A similar trend holds for the SPCs, as shown in Figure 2. However, the effect is much weaker, possibly because the change in Jupiter’s range of orbits doesn’t put it as close to the SPC population as it does to the asteroid belt.
A truly remarkable result occurs when the authors consider the effect of inclination on asteroid impacts. As Figure 3 shows, the number of impacts rises very sharply with increased inclination. Indeed, for an inclination of 25 degrees, the bulk of the asteroid belt is cleared out within just 10 Myr! The authors note that this suggests a very remarkable constraint on habitability. Clearly having a low-inclination giant planet in the system favors habitability, as this leads to a lower impact rate from asteroids. However, for suitably high-inclination Jovian planets, the asteroid belt will be destabilized and depleted on short timescales relative to planet evolution, meaning that after an initial intense bombardment, an Earth in this system would enjoy a relatively asteroid-free existence – highly conducive to habitability!
The effect of inclination on impacts from SPCs is similarly favors the remarkable idea that higher inclinations may produce more beneficial impaction rates. As Figure 4 shows, the impact rate declines with increasing inclination, although this effect is weaker than for the asteroid population.

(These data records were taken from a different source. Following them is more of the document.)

(** * CARMEN log reader: a shallow embedding of [slam_datasets]

    The development embeds [slam_datasets/records.py] and
    [slam_datasets/carmen/carmen_reader.py].

    - Python [int] is [Z]; Python [float] is an IEEE-754 binary64 value,
      taken from the axiom-free specification [SpecFloat] with
      [prec = 53] and [emax = 1024].
    - A Python [str] is a Rocq [string]; a character is read as the code
      point 0..255 of the same number, so the model covers the lines whose
      code points are below 256.  In that range the decimal digits are
      exactly ['0'..'9'] and the white space of [str.split] is the twelve
      code points of [py_isspace].
    - Exceptions are the values of [exn]; a fallible computation returns
      [result A], and [try ... except Exception: return None] is
      [try_except]. *)

From Stdlib Require Import ZArith List Bool Ascii String Lia.
From Stdlib Require Import SpecFloat.
Import ListNotations.

Local Open Scope string_scope.
Local Open Scope list_scope.
Local Open Scope Z_scope.

(** ** Exceptions and the error monad *)

Inductive exn : Type :=
| IndexError
| ValueError
| OverflowError.

Inductive result (A : Type) : Type :=
| Ok (a : A)
| Raise (e : exn).

Arguments Ok {A} a.
Arguments Raise {A} e.

Definition bind {A B : Type} (m : result A) (k : A -> result B) : result B :=
  match m with
  | Ok a => k a
  | Raise e => Raise e
  end.

Notation "x <- m ;; k" := (bind m (fun x => k))
  (at level 61, m at next level, right associativity).

(** [try: body; except Exception: return None] *)
Definition try_except {A : Type} (m : result A) : option A :=
  match m with
  | Ok a => Some a
  | Raise _ => None
  end.

Fixpoint mapM {A B : Type} (f : A -> result B) (l : list A) : result (list B) :=
  match l with
  | [] => Ok []
  | a :: l' => b <- f a ;; bs <- mapM f l' ;; Ok (b :: bs)
  end.

(** ** Python sequences: [len], [tok[i]], [tok[a:b]] *)

Definition len {A : Type} (l : list A) : Z := Z.of_nat (List.length l).

(** [l[i]]: a negative index counts from the end; out of range raises. *)
Definition py_index {A : Type} (l : list A) (i : Z) : result A :=
  let j := if i <? 0 then i + len l else i in
  if j <? 0 then Raise IndexError
  else match nth_error l (Z.to_nat j) with
       | Some a => Ok a
       | None => Raise IndexError
       end.

(** The bound adjustment of a slice with step 1. *)
Definition py_clamp (n i : Z) : Z :=
  if i <? 0 then (if i + n <? 0 then 0 else i + n)
  else if n <=? i then n else i.

(** [l[a:b]]: never raises. *)
Definition py_slice {A : Type} (l : list A) (a b : Z) : list A :=
  let start := py_clamp (len l) a in
  let stop := py_clamp (len l) b in
  firstn (Z.to_nat (stop - start)) (skipn (Z.to_nat start) l).

(** ** Python strings: [split], [strip], [startswith] *)

(** [str.isspace] on the code points below 256. *)
Definition py_isspace (c : ascii) : bool :=
  let n := nat_of_ascii c in
  ((9 <=? n) && (n <=? 13) || (28 <=? n) && (n <=? 32)
   || (n =? 133) || (n =? 160))%nat.

Fixpoint lstrip (s : list ascii) : list ascii :=
  match s with
  | c :: s' => if py_isspace c then lstrip s' else s
  | [] => []
  end.

Definition chars_strip (s : list ascii) : list ascii :=
  rev (lstrip (rev (lstrip s))).

Definition py_strip (s : string) : string :=
  string_of_list_ascii (chars_strip (list_ascii_of_string s)).

(** [split_acc cur s]: [cur] is the token being read, in reverse. *)
Fixpoint split_acc (cur : list ascii) (s : list ascii) : list string :=
  match s with
  | [] =>
      match cur with
      | [] => []
      | _ => [string_of_list_ascii (rev cur)]
      end
  | c :: s' =>
      if py_isspace c then
        match cur with
        | [] => split_acc [] s'
        | _ => string_of_list_ascii (rev cur) :: split_acc [] s'
        end
      else split_acc (c :: cur) s'
  end.

(** [s.split()] *)
Definition py_split (s : string) : list string :=
  split_acc [] (list_ascii_of_string s).

(** [s.startswith(p)] *)
Definition startswith (s p : string) : bool := prefix p s.

(** ** Python numbers *)

Definition float : Type := spec_float.

Definition prec : Z := 53.
Definition emax : Z := 1024.

Definition fopp : float -> float := SFopp.
Definition fsub : float -> float -> float := SFsub prec emax.
Definition fdiv : float -> float -> float := SFdiv prec emax.
(** [a < b] on floats; false when either is a NaN. *)
Definition fltb : float -> float -> bool := SFltb.

(** The literal [0.0]. *)
Definition f0 : float := S754_zero false.
(** The literal [2.0]. *)
Definition f2 : float := S754_finite false 4503599627370496 (-51).
(** [math.pi], the double nearest to pi: 0x1.921fb54442d18p+1. *)
Definition math_pi : float := S754_finite false 7074237752028440 (-51).

Definition is_digit (c : ascii) : bool :=
  let n := nat_of_ascii c in ((48 <=? n) && (n <=? 57))%nat.

Definition digit_val (c : ascii) : Z := Z.of_nat (nat_of_ascii c) - 48.

(** The value of a run of decimal digits, most significant first. *)
Definition digits_val (ds : list ascii) : Z :=
  fold_left (fun acc c => 10 * acc + digit_val c) ds 0.

(** The underscores of a numeral: each one stands between two digits.
    Returns the numeral without them. *)
Fixpoint strip_underscores (prev : option ascii) (s : list ascii)
  : option (list ascii) :=
  match s with
  | [] => Some []
  | c :: s' =>
      if Ascii.eqb c "_" then
        match prev, s' with
        | Some p, d :: _ =>
            if is_digit p && is_digit d then strip_underscores (Some c) s'
            else None
        | _, _ => None
        end
      else option_map (cons c) (strip_underscores (Some c) s')
  end.

(** An optional sign: [(negative, rest)]. *)
Definition take_sign (s : list ascii) : bool * list ascii :=
  match s with
  | c :: s' =>
      if Ascii.eqb c "-" then (true, s')
      else if Ascii.eqb c "+" then (false, s')
      else (false, s)
  | [] => (false, [])
  end.

(** The longest run of digits at the front, and what follows it. *)
Fixpoint span_digits (s : list ascii) : list ascii * list ascii :=
  match s with
  | c :: s' =>
      if is_digit c then let '(ds, r) := span_digits s' in (c :: ds, r)
      else ([], s)
  | [] => ([], [])
  end.

(** [sys.get_int_max_str_digits()], the default of CPython: a decimal
    numeral with more digits is refused by [int] with a [ValueError]. *)
Definition int_max_str_digits : Z := 4300.

(** [int(s)] for a token [s] (no white space inside): an optional sign and
    decimal digits, single underscores between digits allowed. *)
Definition py_int (s : string) : result Z :=
  let '(neg, body) := take_sign (list_ascii_of_string s) in
  match strip_underscores None body with
  | None => Raise ValueError
  | Some ds =>
      match ds with
      | [] => Raise ValueError
      | _ =>
          if forallb is_digit ds then
            if int_max_str_digits <? len ds then Raise ValueError
            else Ok (if neg then - digits_val ds else digits_val ds)
          else Raise ValueError
      end
  end.

Definition lower (c : ascii) : ascii :=
  let n := nat_of_ascii c in
  if ((65 <=? n) && (n <=? 90))%nat then ascii_of_nat (n + 32) else c.

Definition lower_string (s : list ascii) : string :=
  string_of_list_ascii (map lower s).

(** The double nearest to [m * 10^e] (ties to even), signed by [neg];
    out of range gives an infinity, as [float] does. *)
Definition decimal_to_float (neg : bool) (m e : Z) : float :=
  match m with
  | Zpos p =>
      if 0 <=? e then
        binary_normalize prec emax (if neg then - (m * 10 ^ e) else m * 10 ^ e)
          0 false
      else
        SFdiv prec emax (S754_finite neg p 0)
          (S754_finite false (Z.to_pos (10 ^ (- e))) 0)
  | _ => S754_zero neg
  end.

(** The exponent part of a decimal numeral: empty, or [e] or [E], an
    optional sign and at least one digit, up to the end. *)
Definition parse_exponent (s : list ascii) : option Z :=
  match s with
  | [] => Some 0
  | c :: s' =>
      if Ascii.eqb (lower c) "e" then
        let '(neg, r) := take_sign s' in
        match r with
        | [] => None
        | _ =>
            if forallb is_digit r
            then Some (if neg then - digits_val r else digits_val r)
            else None
        end
      else None
  end.

(** A decimal numeral: digits, an optional point and digits, at least one
    digit in all, then the exponent part. *)
Definition parse_decimal (neg : bool) (s : list ascii) : option float :=
  let '(ip, r) := span_digits s in
  let '(fp, r') :=
    match r with
    | c :: r1 => if Ascii.eqb c "." then span_digits r1 else ([], r)
    | [] => ([], [])
    end in
  match ip ++ fp with
  | [] => None
  | ds =>
      match parse_exponent r' with
      | Some ex => Some (decimal_to_float neg (digits_val ds) (ex - len fp))
      | None => None
      end
  end.

(** [float(s)] for a token [s] (no white space inside). *)
Definition py_float (s : string) : result float :=
  match strip_underscores None (list_ascii_of_string s) with
  | None => Raise ValueError
  | Some cs =>
      let '(neg, body) := take_sign cs in
      let w := lower_string body in
      if String.eqb w "inf" || String.eqb w "infinity" then Ok (S754_infinity neg)
      else if String.eqb w "nan" then Ok S754_nan
      else match parse_decimal neg body with
           | Some f => Ok f
           | None => Raise ValueError
           end
  end.
(** * esphome-config: the music-LED frame driver and the AQI lookup

    A shallow embedding of

    - [custom_components/esphome-music-leds/esphome_music_leds.cpp]
      (class [MusicLeds]: [setup] and [ShowFrame]), and
    - [include/aqipm.h] ([calcAQIpm25], [calcAQIpm10]),

    followed by the properties of the specification that concern them.

    Conventions.  C++ [int] values are [Z]; arrays are lists indexed by
    [Z] through checked accessors, so that an access outside the array
    (undefined behaviour in C++) makes the embedded function return
    [None]; [float] and [double] values are [spec_float]s of the
    Standard Library's IEEE-754 specification, at precision 24 and 53. *)

From Stdlib Require Import Bool ZArith QArith Qpower Lia.
From Stdlib Require Import Floats.SpecFloat.
From stdpp Require Import base option list gmap.

Open Scope Z_scope.

(* ===================================================================== *)
(** * IEEE-754 binary32 and binary64 arithmetic *)
(* ===================================================================== *)

Module Ieee.

(** [float] is binary32, [double] is binary64. *)
Definition prec32 : Z := 24.
Definition emax32 : Z := 128.
Definition prec64 : Z := 53.
Definition emax64 : Z := 1024.

Definition f32_add : spec_float -> spec_float -> spec_float := SFadd prec32 emax32.
Definition f32_sub : spec_float -> spec_float -> spec_float := SFsub prec32 emax32.
Definition f32_mul : spec_float -> spec_float -> spec_float := SFmul prec32 emax32.
Definition f32_div : spec_float -> spec_float -> spec_float := SFdiv prec32 emax32.
Definition f64_div : spec_float -> spec_float -> spec_float := SFdiv prec64 emax64.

The implication is remarkable: while as we might have expected, having a low-inclination, low-eccentricity planet in the system leads to a low impact rate favorable to habitability, the very lowest impact rates might instead be produced by the presence of a low-eccentricity, high-inclination Jovian planet! This result is a reminder that what man proposes, nature disposes; nature always has a way of being more clever than humans can ever be.